1908 | Chicago

Link-Boys

William Hard looks upon the admirable institution of night.

Between five and six o’clock in the afternoon, the night newsboy and the night messenger boy turn another page in the book of experience and begin to devote themselves once more to the thronging, picturesque, incoherent characters of the nightlife of a big American city.

Then it is, at just about five o’clock, that the night messenger boy opens the door of his office by pushing against it with his back, turns around and walks sidewise across the floor, throws himself down obliquely on his long, smooth bench, slides a foot or two on the polished surface, comes to a stop against the body of the next boy, and begins to wait for the telegrams, letters, and parcels that will keep him engaged till one o’clock the next morning and that may lead his footsteps either to the heavily curtained drawing rooms of disorderly houses in the red-light district or to the wet planks of the wharves on the Calumet River twelve miles away, where he will curl up under the stars and sleep till the delayed boat arrives from Duluth.

Then it is that the night messenger boy’s friend and ally, the night newsboy, gets downtown from school, after having said goodbye to his usually mythical “widowed mother,” and after having assumed the usually imaginary burden of the support of a “bereaved family.” Then it is, at about five o’clock, that he approaches his favorite corner, grins at the man who owns the corner newsstand, receives “ten Choinals, ten Murrikins, ten Snoozes, and five Posts”; goes away twenty feet, turns around, watches the cornerman to see if he has marked the papers down in his notebook, hopes that he hasn’t marked them down, thinks that perhaps he has forgotten just how many there were, wonders if he couldn’t persuade him that he didn’t give him any “Murrikins,” calculates the amount of his profit if he should be able to sell the “Murrikins” without having to pay the cornerman for them, turns to the street, dodges a frenzied automobile, worms his way into a hand-packed streetcar (which is the only receptacle never convicted by the city government of containing short measure), disappears at the car door, comes to the surface in the middle of the aisle, and hands a News to a regular customer.

From the time when the arc lamps sputter out bravely against the evening darkness to the time when they chatter and flicker themselves into extinction before the cold, reproving rays of the early morning sun, what does the street boy do? What does he see? What films in the moving picture of a big American city are unrolled before his eyes?

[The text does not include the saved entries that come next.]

(** X2. An error text that is wrapped in more text (a prefix and a suffix
    around it) is classified by a test that comes no later in the cascade:
    the place of the first pattern found cannot grow.  So a wrapped error
    that had a code other than [UnknownError] keeps a code other than
    [UnknownError], and one classified [InvalidClientInfo] stays so. *)
Theorem wrapping_keeps_priority (c : Config) (err wrapped : error) (p q : string) :
  Error wrapped = p ++ Error err ++ q ->
  rank (Error wrapped) <= rank (Error err) /\
  decodeError c wrapped = codeAt (rank (Error wrapped)) /\
  (decodeError c err <> UnknownError -> decodeError c wrapped <> UnknownError) /\
  (decodeError c err = InvalidClientInfo -> decodeError c wrapped = InvalidClientInfo).
Proof.
  intros Hw.
  assert (Hle : rank (Error wrapped) <= rank (Error err))
    by (rewrite Hw; apply rank_wrapped).
  split; [exact Hle|]. split; [apply decodeError_rank|]. split.
  - rewrite !decodeError_rank. intros H1 H2.
    apply codeAt_UnknownError in H2; [|apply rank_bound].
    apply H1. pose proof (rank_bound (Error err)).
    replace (rank (Error err)) with 10 by lia. reflexivity.
  - rewrite !decodeError_rank. intros H.
    assert (E : rank (Error err) = 0).
    { pose proof (rank_bound (Error err)) as Hb.
      destruct (rank (Error err)) as [|n]; [reflexivity|].
      do 10 (destruct n as [|n]; [discriminate|]). lia. }
    replace (rank (Error wrapped)) with 0 by lia. reflexivity.
Qed.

I proclaim night more truthful than the day.

—Léopold Sédar Senghor, 1956

Night, in these modern times, is like the United States Constitution. It is an admirable institution, but it doesn’t know what is happening beneath it. Night comes down on Chicago and spreads its wings as largely and as comfortably now as when the Tribune building was a sand dune. You stand on Madison Street and look upward, through the glare of the arc lamps, and you see old Mother Night still brooding above you, calmly, imperturbably, quite unconscious of the fact that her mischievous children have lined her feathers with electricity, kerosene, acetylene, coal gas, water gas, and every other species of unlawful, unnatural illuminating substance. She still spreads her wings, simply, grandly, with the cosmic unconcern of a hen that doesn’t know she is hatching out ducks instead of chickens; and in the morning she rises from her nest and flutters away westward, feeling quite sure that she has fulfilled her duty in an ancient, regular, and irreproachable manner.

She would be quite maternally surprised if she could know what her newsboys and messenger boys are doing while she (good, proper mother!) is nodding her head beautifully among the stars.

Contributor

William Hard

From “De Kid Wot Works at Night.” The muckraking journalist published this tale of an Italian newsstand in Everybody’s Magazine. In the late 1920s he joined the National Broadcasting Company as a radio correspondent. “It is nonsense to say that radio is necessarily an agency for civic good,” he wrote, as it “can be made the most effective agency ever devised for the enslavement of the mass mentality of a nation.” Five months after his death in 1962, the first live transatlantic TV broadcast was transmitted.